En los últimos años el metal noruego ha crecido de manera vertiginosa. Bandas como Borknagar, Arcturus, Age Of Silence, Dimmu Borgir, Green Carnation, etc. han evolucionado de sus raíces black metal al incorporar elementos sinfónicos y progresivos, creando así un estilo musical más elaborado que ha sido bautizado por la prensa especializada como avantgarde. En particular no estoy de acuerdo con esa etiqueta, ya que se vuelve complicado trazar la línea entre lo que llamamos progresivo y el avantgarde, pero eso ya es otra discusión.
La banda Winds se forma en 1998 cuando cuatro renombrados músicos noruegos deciden juntar sus influencias y crear un proyecto netamente progresivo. Lars Eric Si es el vocalista y bajista, cuyo pasado musical incluye bandas de hard rock y de metal industrial; Carl August Tidemann es un talentoso guitarrista muy reconocido por su trabajo solista; Jan Axel von Blomberg (Hellhammer) es uno de los bateristas más reconocidos del mundo del metal por su trabajo con Mayhem, The Kovenant y Arcturus. Finalmente, el pianista Andy Winter es el motor principal de la banda, conocido también por su trabajo con Age Of Silence.

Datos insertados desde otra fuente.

(** The salutation score and the SALUTATION tag of the first sentence
    agree, but for one case: a first sentence tagged SALUTATION has a
    positive level, and a level of 2 or 4 means that the first sentence is
    tagged SALUTATION.  (A level of 5 reached through "i am excited to
    introduce" alone does not.) *)
Theorem salutation_level_and_tag :
  forall (text first : str) (X : list str),
    sentences (get_basic_stats text) = first :: X ->
    exists level,
      detect_salutation_level text = Some level
      /\ (_sentence_has_salutation first = true ->
          level = 2%Z \/ level = 4%Z \/ level = 5%Z)
      /\ (level = 2%Z \/ level = 4%Z ->
          _sentence_has_salutation first = true
          /\ hd_error (detect_structure_tags (first :: X))
             = Some "SALUTATION"%string).
Proof.
  intros text first X Hs.
  rewrite (detect_salutation_level_first text first X Hs).
  match goal with
  | |- exists l, Some ?v = Some l /\ _ => exists v; split; [reflexivity|]
  end.
  assert (Hb :
    (_sentence_has_salutation first = true ->
     any_in enthusiastic_phrases (lower first) = true
     \/ any_in formal_greetings (lower first) = true
     \/ any_in simple_greetings (lower first) = true)
    /\ (any_in formal_greetings (lower first) = true
        \/ any_in simple_greetings (lower first) = true ->
        _sentence_has_salutation first = true)).
  { unfold _sentence_has_salutation.
    set (f := lower first).
    change (map lit ["hello"; "hi"; "hey"]%string) with simple_greetings.
    set (times := map lit ["good morning"; "good afternoon";
                           "good evening"]%string).
    set (keen := map lit ["excited to introduce myself";
                          "thrilled to introduce myself";
                          "excited to be here";
                          "thrilled to be here"]%string).
    pose proof (any_in_covered times formal_greetings f eq_refl) as H1.
    pose proof (any_in_covered keen enthusiastic_phrases f eq_refl) as H2.
    pose proof (any_in_covered formal_greetings (times ++ simple_greetings) f
                  eq_refl) as H3.
    rewrite any_in_app in H3.
    destruct (any_in enthusiastic_phrases f), (any_in formal_greetings f),
             (any_in simple_greetings f), (any_in times f), (any_in keen f);
      cbn [orb] in *;
      try (specialize (H1 eq_refl)); try (specialize (H2 eq_refl));
      try (specialize (H3 eq_refl));
      try discriminate; split; intros; auto;
      repeat match goal with H : _ \/ _ |- _ => destruct H end;
      try discriminate; auto. }
  destruct Hb as [Hb1 Hb2].
  assert (Htag : _sentence_has_salutation first = true ->
            hd_error (detect_structure_tags (first :: X))
            = Some "SALUTATION"%string).
  { intros E. unfold detect_structure_tags. cbn [map hd_error].
    now rewrite E. }
  destruct (any_in enthusiastic_phrases (lower first)),
           (any_in formal_greetings (lower first)),
           (any_in simple_greetings (lower first));
    split; intros H; auto;
    try (destruct H as [H|H]; discriminate H);
    try (split; [|apply Htag]; apply Hb2; auto);
    try (destruct (Hb1 H) as [?|[?|?]]; discriminate).
Qed.

Lemma salutation_level_and_tag_witness :
  exists level,
    detect_salutation_level (lit "Hello there. I am Ann.") = Some level
    /\ (level = 2%Z \/ level = 4%Z ->
        hd_error (detect_structure_tags [lit "Hello there"; lit "I am Ann"])
        = Some "SALUTATION"%string).
Proof.
  destruct (salutation_level_and_tag (lit "Hello there. I am Ann.")
              (lit "Hello there") [lit "I am Ann"] eq_refl)
    as [level [Hl [_ H]]].
  exists level. split; [exact Hl|]. intros Hlv. apply (H Hlv).
Defined.

(** ** Greetings inside words *)

(** The greetings are looked for as substrings, so a word that merely
    holds "hi" ("this", "thing", "achieved") counts as one: a sentence whose
    lowercased form holds "hello", "hi" or "hey" anywhere is tagged
    SALUTATION whatever else it says, and as a first sentence it has a
    salutation level of at least 2.  Five phrases of the ADDITIONAL kind hold
    "hi", so a sentence that mentions one of them is tagged SALUTATION. *)
Theorem greeting_inside_a_word :
  (forall s : str,
     any_in simple_greetings (lower s) = true ->
     detect_structure_tags [s] = ["SALUTATION"%string])
  /\ (forall (text first : str) (X : list str),
        sentences (get_basic_stats text) = first :: X ->
        any_in simple_greetings (lower first) = true ->
        detect_salutation_level text = Some 2%Z
        \/ detect_salutation_level text = Some 4%Z
        \/ detect_salutation_level text = Some 5%Z)
  /\ (forall s : str,
        any_in (map lit ["i achieved"; "i have achieved";
                         "something unique about me"; "one thing about me";
                         "an interesting thing about me"; "this";
                         "children"; "which"]%string) (lower s) = true ->
        detect_structure_tags [s] = ["SALUTATION"%string]).
Proof.
  assert (Htag : forall s, any_in simple_greetings (lower s) = true ->
                   detect_structure_tags [s] = ["SALUTATION"%string]).
  { intros s H. unfold detect_structure_tags. cbn [map].
    unfold _sentence_has_salutation.
    change (map lit ["hello"; "hi"; "hey"]%string) with simple_greetings.
    rewrite H.
    now destruct (any_in (map lit ["good morning"; "good afternoon";
                                   "good evening"]%string) (lower s)). }
  split; [exact Htag|]. split.
  - intros text first X Hs H.
    rewrite (detect_salutation_level_first text first X Hs), H.
    destruct (any_in enthusiastic_phrases (lower first)),
             (any_in formal_greetings (lower first)); auto.
  - intros s H. apply Htag.
    match type of H with
    | any_in ?l _ = true =>
        apply (any_in_covered l simple_greetings (lower s) eq_refl H)
    end.
Qed.

Lemma greeting_inside_a_word_witness :
  detect_salutation_level (lit "This is my class. Thank you.") = Some 2%Z
  \/ detect_salutation_level (lit "This is my class. Thank you.") = Some 4%Z
  \/ detect_salutation_level (lit "This is my class. Thank you.") = Some 5%Z.
Proof.
  apply (proj1 (proj2 greeting_inside_a_word)
           (lit "This is my class. Thank you.") (lit "This is my class")
           [lit "Thank you"] eq_refl eq_refl).
Defined.

(** ** Sentences are parts of the text *)

Lemma re_split_term_head_prefix s h X :
  re_split_term s = h :: X -> exists b, s = h ++ b.
Proof.
  revert h X. induction s as [|c s IH]; intros h X.
  - cbn. intros H. injection H as <- _. now exists [].
  - destruct (is_term c) eqn:Hc.
    + destruct (re_split_term_starts_term c s Hc) as [Y HY].
      rewrite HY. intros H. injection H as <- _. now exists (c :: s).
    + cbn [re_split_term]. rewrite Hc.
      destruct (re_split_term s) as [|h' X'] eqn:E; cbn [cons_head].
      * intros H. injection H as <- _.
        destruct (re_split_term_cons s) as [? [? E']]. congruence.
      * intros H. injection H as <- _.
        destruct (IH h' X' eq_refl) as [b ->]. now exists b.
Qed.

Lemma re_split_term_substring s p :
  In p (re_split_term s) -> Substring p s.
Proof.
  revert p. induction s as [|c s IH]; intros p.
  - cbn. intros [<-|[]]. now exists [], [].
  - assert (Hstep : Substring p s -> Substring p (c :: s)).
    { intros [a [b ->]]. now exists (c :: a), b. }
    cbn [re_split_term]. destruct (is_term c) eqn:Hc.
    + destruct s as [|d s].
      * intros [<-|[<-|[]]]; now exists [], [c].
      * destruct (is_term d).
        -- intros H. apply Hstep, IH, H.
        -- intros [<-|H]; [now exists [], (c :: d :: s)|].
           apply Hstep, IH, H.
    + destruct (re_split_term s) as [|h X] eqn:E; cbn [cons_head].
      * intros [<-|[]].
        destruct (re_split_term_cons s) as [? [? E']]. congruence.
      * intros [<-|H].
        -- destruct (re_split_term_head_prefix s h X E) as [b ->].
           now exists [], b.
        -- apply Hstep, IH. now right.
Qed.

Lemma lstrip_substring s : Substring (lstrip s) s.
Proof.
  induction s as [|c s IH]; [now exists [], []|]. cbn [lstrip].
  destruct (isspace c);
    [|exists [], []; cbn [app]; now rewrite app_nil_r].
  destruct IH as [a [b E]]. exists (c :: a), b. cbn [app]. now rewrite <- E.
Qed.

Lemma rstrip_prefix s : exists b, s = rstrip s ++ b.
Proof.
  induction s as [|c s [b IH]]; [now exists []|]. cbn [rstrip].
  destruct (rstrip s) as [|x r] eqn:E.
  - destruct (isspace c); [now exists (c :: s)|].
    exists s. reflexivity.
  - exists b. change ((c :: x :: r) ++ b) with (c :: ((x :: r) ++ b)).
    now rewrite <- IH.
Qed.

Lemma strip_substring s : Substring (strip s) s.
Proof.
  unfold strip. apply (Substring_trans _ (lstrip s)); [|apply lstrip_substring].
  destruct (rstrip_prefix (lstrip s)) as [b E]. exists [], b. exact E.
Qed.

Lemma sentences_substring text s :
  In s (sentences (get_basic_stats text)) -> Substring s text.
Proof.
  unfold get_basic_stats. destruct (is_empty (strip text)); [intros []|].
  cbn [sentences]. rewrite in_map_iff. intros [p [<- Hp]].
  apply filter_In in Hp as [Hp _].
  apply (Substring_trans _ p); [apply strip_substring|].
  apply (Substring_trans _ (strip text)); [|apply strip_substring].
  now apply re_split_term_substring.
Qed.

(** ** Tags and keywords *)

Lemma any_in_sentence phrases text s :
  In s (sentences (get_basic_stats text)) ->
  any_in phrases (lower s) = true -> any_in phrases (lower text) = true.
Proof.
  intros Hin. rewrite !any_in_spec. unfold Mentions.
  rewrite !Exists_exists. intros [p [Hp Hsub]]. exists p.
  split; [exact Hp|].
  apply (Substring_trans p (lower s)); [exact Hsub|].
  apply Substring_lower, (sentences_substring text s Hin).
Qed.

Lemma contains_sentence p text s :
  In s (sentences (get_basic_stats text)) ->
  contains p (lower s) = true -> contains p (lower text) = true.
Proof.
  intros Hin. rewrite !contains_spec. intros Hsub.
  apply (Substring_trans p (lower s)); [exact Hsub|].
  apply Substring_lower, (sentences_substring text s Hin).
Qed.

(** The structure tags and the keyword dictionary of one text agree: a
    sentence is tagged BASIC only if the text has the name, age, school or
    location concept, and ADDITIONAL only if it has the family, hobbies,
    ambition, fun-fact or strengths concept. *)
Theorem tags_imply_keywords :
  forall text : str,
    let tags := detect_structure_tags (sentences (get_basic_stats text)) in
    let has k := dict_get String.eqb (detect_keywords text) k false in
    (In "BASIC"%string tags ->
       has "has_name"%string = true \/ has "has_age"%string = true
       \/ has "has_school_class"%string = true
       \/ has "has_location"%string = true)
    /\ (In "ADDITIONAL"%string tags ->
          has "has_family"%string = true \/ has "has_hobbies"%string = true
          \/ has "has_ambition"%string = true
          \/ has "has_fun_fact"%string = true
          \/ has "has_strengths_or_achievements"%string = true).
Proof.
  intros text. cbv zeta.
  change (dict_get String.eqb (detect_keywords text) "has_name"%string false)
    with (any_in name_phrases (lower text)).
  change (dict_get String.eqb (detect_keywords text) "has_age"%string false)
    with (contains age_phrase (lower text)).
  change (dict_get String.eqb (detect_keywords text) "has_school_class"%string false)
    with (any_in school_phrases (lower text)).
  change (dict_get String.eqb (detect_keywords text) "has_location"%string false)
    with (any_in location_phrases (lower text)).
  change (dict_get String.eqb (detect_keywords text) "has_family"%string false)
    with (any_in family_phrases (lower text)).
  change (dict_get String.eqb (detect_keywords text) "has_hobbies"%string false)
    with (any_in hobby_phrases (lower text)).
  change (dict_get String.eqb (detect_keywords text) "has_ambition"%string false)
    with (any_in ambition_phrases (lower text)).
  change (dict_get String.eqb (detect_keywords text) "has_fun_fact"%string false)
    with (any_in fun_fact_phrases (lower text)).
  change (dict_get String.eqb (detect_keywords text)
            "has_strengths_or_achievements"%string false)
    with (any_in strength_phrases (lower text)).
  unfold detect_structure_tags. split.
  - rewrite in_map_iff. intros [s [Htag Hin]].
    destruct (_sentence_has_salutation s); [discriminate Htag|].
    destruct (_sentence_has_closing s); [discriminate Htag|].
    destruct (_sentence_has_basic s) eqn:B;
      [|destruct (_sentence_has_additional s); discriminate Htag].
    unfold _sentence_has_basic in B.
    destruct (any_in name_phrases (lower s)) eqn:E1;
      [left; apply (any_in_sentence _ text s Hin E1)|].
    destruct (contains age_phrase (lower s)) eqn:E2;
      [right; left; apply (contains_sentence _ text s Hin E2)|].
    destruct (any_in school_phrases (lower s)) eqn:E3;
      [right; right; left; apply (any_in_sentence _ text s Hin E3)|].
    match type of B with
    | (if any_in ?l _ then _ else _) = _ =>
        destruct (any_in l (lower s)) eqn:E4; [|discriminate B];
        pose proof (any_in_covered l location_phrases (lower s) eq_refl E4)
          as E5
    end.
    right; right; right. apply (any_in_sentence _ text s Hin E5).
  - rewrite in_map_iff. intros [s [Htag Hin]].
    destruct (_sentence_has_salutation s); [discriminate Htag|].
    destruct (_sentence_has_closing s); [discriminate Htag|].
    destruct (_sentence_has_basic s); [discriminate Htag|].
    destruct (_sentence_has_additional s) eqn:A; [|discriminate Htag].
    unfold _sentence_has_additional in A.
    destruct (any_in family_phrases (lower s)) eqn:E1;
      [left; apply (any_in_sentence _ text s Hin E1)|].
    destruct (any_in hobby_phrases (lower s)) eqn:E2;
      [right; left; apply (any_in_sentence _ text s Hin E2)|].
    destruct (any_in ambition_phrases (lower s)) eqn:E3;
      [right; right; left; apply (any_in_sentence _ text s Hin E3)|].
    destruct (any_in fun_fact_phrases (lower s)) eqn:E4;
      [right; right; right; left; apply (any_in_sentence _ text s Hin E4)|].
    destruct (any_in strength_phrases (lower s)) eqn:E5; [|discriminate A].
    do 4 right. apply (any_in_sentence _ text s Hin E5).
Qed.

“Reflections Of The I” (2002) es su primer disco en estudio, aunque en el 2001 ya habían lanzado un EP titulado “Of Entity And Mind”. Como músicos invitados aparecen Drajevolitch en las voces, Vegard Johnsen en el violín, Stig Ove Ore en la viola y Hans Josef Groh al cello. La música que se desarrolla acá es totalmente progresiva, generalmente con el piano y las cuerdas tomando el primer plano, excepto en los solos, donde Tidemann despliega todo su talento con elaborados arpegios y rápidas melodías.

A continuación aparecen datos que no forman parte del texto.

(** An option line with a plain name and a plain value sets the option
    in the section that is being read. *)
Lemma read_line_option (r : reading) (cur : cursor) (lineno : nat)
    (name : string) (s : separator) (v tail : string) :
  plain_name name = true → plain_sep s = true → plain v = true →
  tail = EmptyString ∨ tail = nl →
  cursect r = Some cur →
  read_line false lineno (name +:+ sep_text s +:+ v +:+ tail) r
  = Ret (cursect_set r cur (optionxform name) (Some [v])
           (Some (optionxform name))).
Proof.
  intros Hname Hs Hv Htail Hcur.
  destruct (plain_inv v Hv) as (Hstrip & Hnl & Hsemi & _ & Hquotes).
  destruct (plain_sep_inv s Hs) as (Hb & _ & Hsign & Ha & _).
  rewrite option_line_eq.
  destruct name as [|c name']; [done|].
  cbn [plain_name] in Hname.
  rewrite !andb_true_iff, !negb_true_iff in Hname.
  destruct Hname as [[[[[[Hsp Hcomment] Hbracket] Hrem] Hvi] Hrstrip] _].
  apply bool_decide_eq_true in Hvi, Hrstrip.
  assert (find_vi (String c name' +:+ before s) = None) as Hvi'.
  { apply find_vi_app_None; [done | by apply find_vi_all_space]. }
  rewrite !string_app_cons in *.
  set (opt := name' +:+ before s) in *.
  set (rest := opt +:+ String (sign s) (after s +:+ v +:+ tail)).
  unfold read_line.
  assert (is_blank_or_comment (String c rest) = false) as ->.
  { unfold is_blank_or_comment. rewrite bool_decide_eq_false_2; [done|].
    by apply strip_not_empty. }
  assert (is_rem (String c rest) = false) as ->.
  { unfold is_rem. destruct (String.words _); [done|].
    rewrite Hrem. apply andb_false_r. }
  cbn [Py.starts_with_space]. rewrite Hsp.
  unfold read_header_or_option. cbn [SECTCRE]. rewrite Hbracket, Hcur.
  assert (OPTCRE false (String c rest) = Some (String c opt, Some v)) as ->.
  { unfold OPTCRE. rewrite Hsp.
    change (String c rest)
      with (String c opt +:+ String (sign s) (after s +:+ v +:+ tail)).
    rewrite (find_vi_app _ _ _ Hvi' Hsign). cbn [String.length].
    change (String c opt +:+ String (sign s) (after s +:+ v +:+ tail))
      with (String c rest).
    change (Py.drop (S (S (String.length opt))) (String c rest))
      with (Py.drop (S (String.length opt)) rest).
    cbn [Py.take]. unfold rest. rewrite drop_app_cons, take_app_length.
    rewrite (value_group_app_space _ _ Ha).
    by rewrite (value_group_plain v tail Hstrip Hnl Htail). }
  cbv zeta. unfold opt. rewrite <- string_app_cons.
  rewrite (rstrip_app_space _ _ Hb), Hrstrip, Hsemi, Hstrip.
  by rewrite bool_decide_eq_false_2.
Qed.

El inicio es muy prometedor con la instrumental “Clarity”, mientras que “Realization” es un tema muy hermoso, con arreglos de cuerdas soberbios, un piano muy elegante y un trabajo de batería muy sobresaliente. El talento de Hellhammer es espectacular, se sale completamente del marco del clásico baterista que solamente lleva el ritmo e introduce interesantes fills y cambios de tiempo sobre las melodías.

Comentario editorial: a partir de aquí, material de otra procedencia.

(** [Habit.checkoff()]: [today] is [date.today()] and [now] is [datetime.now()]. *)
Definition checkoff (h : Habit) (today : date) (now : datetime) : Habit :=
  let s :=
    match last_checkoff_date h with
    | Some l =>
        let delta := date_diff_days today l in
        if delta >? periodicity h then 0 else streak h
    | None => streak h
    end in
  mkHabit (name h) (periodicity h) (created_at h) (checkoffs h ++ [now])
          (s + 1) (Some today).

(** [Habit.current_streak()]: [today] is [date.today()]. *)
Definition current_streak (h : Habit) (today : date) : Z :=
  match last_checkoff_date h with
  | Some l =>
      let delta := date_diff_days today l in
      if delta <=? periodicity h then streak h else 0
  | None => 0
  end.

(** [max(xs)] on the non-empty lists it is applied to. *)
Definition py_max (xs : list Z) : Z :=
  match xs with
  | [] => 0
  | x :: t => fold_left Z.max t x
  end.

(** The body of the [for i in range(1, len(self.checkoffs))] loop of
    [longest_streak], on the state [(streaks, current_streak)]. *)
Definition longest_loop_body (p : Z) (cs : list datetime) (st : list Z * Z) (i : nat)
  : list Z * Z :=
  let '(streaks, cur) := st in
  if date_diff_days (dt_date (nth i cs dt0)) (dt_date (nth (i - 1) cs dt0)) <=? p
  then (streaks, cur + 1)
  else (streaks ++ [cur], 1).

(** [Habit.longest_streak()] *)
Definition longest_streak (h : Habit) : Z :=
  match checkoffs h with
  | [] => 0
  | _ =>
      let '(streaks, cur) :=
        fold_left (longest_loop_body (periodicity h) (checkoffs h))
                  (seq 1 (List.length (checkoffs h) - 1)) ([], 1) in
      py_max (streaks ++ [cur])
  end.

(** [Habit.to_dict()]: the four keys of the dictionary. *)
Record HabitDict := mkHabitDict {
  d_name : string;
  d_periodicity : Z;
  d_created_at : string;
  d_checkoffs : list string }.

Definition to_dict (h : Habit) : HabitDict :=
  mkHabitDict (name h) (periodicity h) (isoformat (created_at h))
              (map isoformat (checkoffs h)).

(** [[datetime.fromisoformat(dt) for dt in ...]]; [None] if one entry fails. *)
Fixpoint parse_all (l : list string) : option (list datetime) :=
  match l with
  | [] => Some []
  | s :: l' =>
      match fromisoformat s with
      | None => None
      | Some t => match parse_all l' with Some ts => Some (t :: ts) | None => None end
      end
  end.

(** [Habit.from_dict(data)]: [None] is the exception raised on malformed data;
    [now] is the clock [Habit.__init__] would read without a [created_at]. *)
Definition from_dict (data : HabitDict) (now : datetime) : option Habit :=
  match fromisoformat (d_created_at data) with
  | None => None
  | Some c =>
      let h := Habit_init (d_name data) (d_periodicity data) (Some c) now in
      match parse_all (d_checkoffs data) with
      | None => None
      | Some cs =>
          let h := mkHabit (name h) (periodicity h) (created_at h) cs (streak h)
                           (last_checkoff_date h) in
          match cs with
          | [] => Some h
          | _ => Some (mkHabit (name h) (periodicity h) (created_at h) (checkoffs h)
                               (streak h) (Some (dt_date (last cs dt0))))
          end
      end
  end.

(** *** The streak walk, as the specification words it *)

Fixpoint adj_pairs {A : Type} (l : list A) : list (A * A) :=
  match l with
  | a :: ((b :: _) as t) => (a, b) :: adj_pairs t
  | _ => []
  end.

(** One step of the pairwise walk: extend the run while the calendar gap is
    at most the periodicity, otherwise close it and restart at 1. *)
Definition walk_step (p : Z) (st : list Z * Z) (pr : datetime * datetime) : list Z * Z :=
  let '(runs, cur) := st in
  if date_diff_days (dt_date (snd pr)) (dt_date (fst pr)) <=? p
  then (runs, cur + 1)
  else (runs ++ [cur], 1).

Definition streak_walk (p : Z) (cs : list datetime) : list Z * Z :=
  fold_left (walk_step p) (adj_pairs cs) ([], 1).

Definition longest_streak_spec (h : Habit) : Z :=
  let '(runs, cur) := streak_walk (periodicity h) (checkoffs h) in py_max (runs ++ [cur]).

A pesar del buen comienzo, de aquí en adelante se repiten los mismos elementos una y otra vez. Melodías de piano, acompañadas de cuerdas, además de solos rápidos y técnicos pero sin vida. Se destaca la instrumental “Premonition”, basada en un concierto de piano de Rachmaninov, “Of Divine Nature” suena bastante similar a In The Woods, mientras que “Passion's Quest” tiene un interesante trabajo de guitarra clásica. El resto pasa sin pena ni gloria, elegante y muy elaborado, pero ningún tema se te va a quedar grabado.
Este es un disco muy difícil de digerir, y es posible que mucha gente lo encuentre aburridísimo. Requiere paciencia, una mente abierta y afinidad con la música sinfónica. Es un trabajo técnico y elaborado, pero le falta fuerza y sentimiento. Una de las características principales que hace atractivo el metal es esa especie de caos controlado que transmite la música, esa descarga de potencia y adrenalina que te hace olvidar todo lo demás para enfocarte en los sentimientos presentes en la melodía. Winds es tan científico y exacto que el sentimiento se pierde, y la música pasa a ser más un ejercicio de técnica que un despliegue de emociones, de manera que no existe nada interesante más allá del análisis técnico. “Realization” es el mejor tema, el resto son elegantes pero nada memorable. Recomendado solamente para fanáticos del progresivo más elaborado.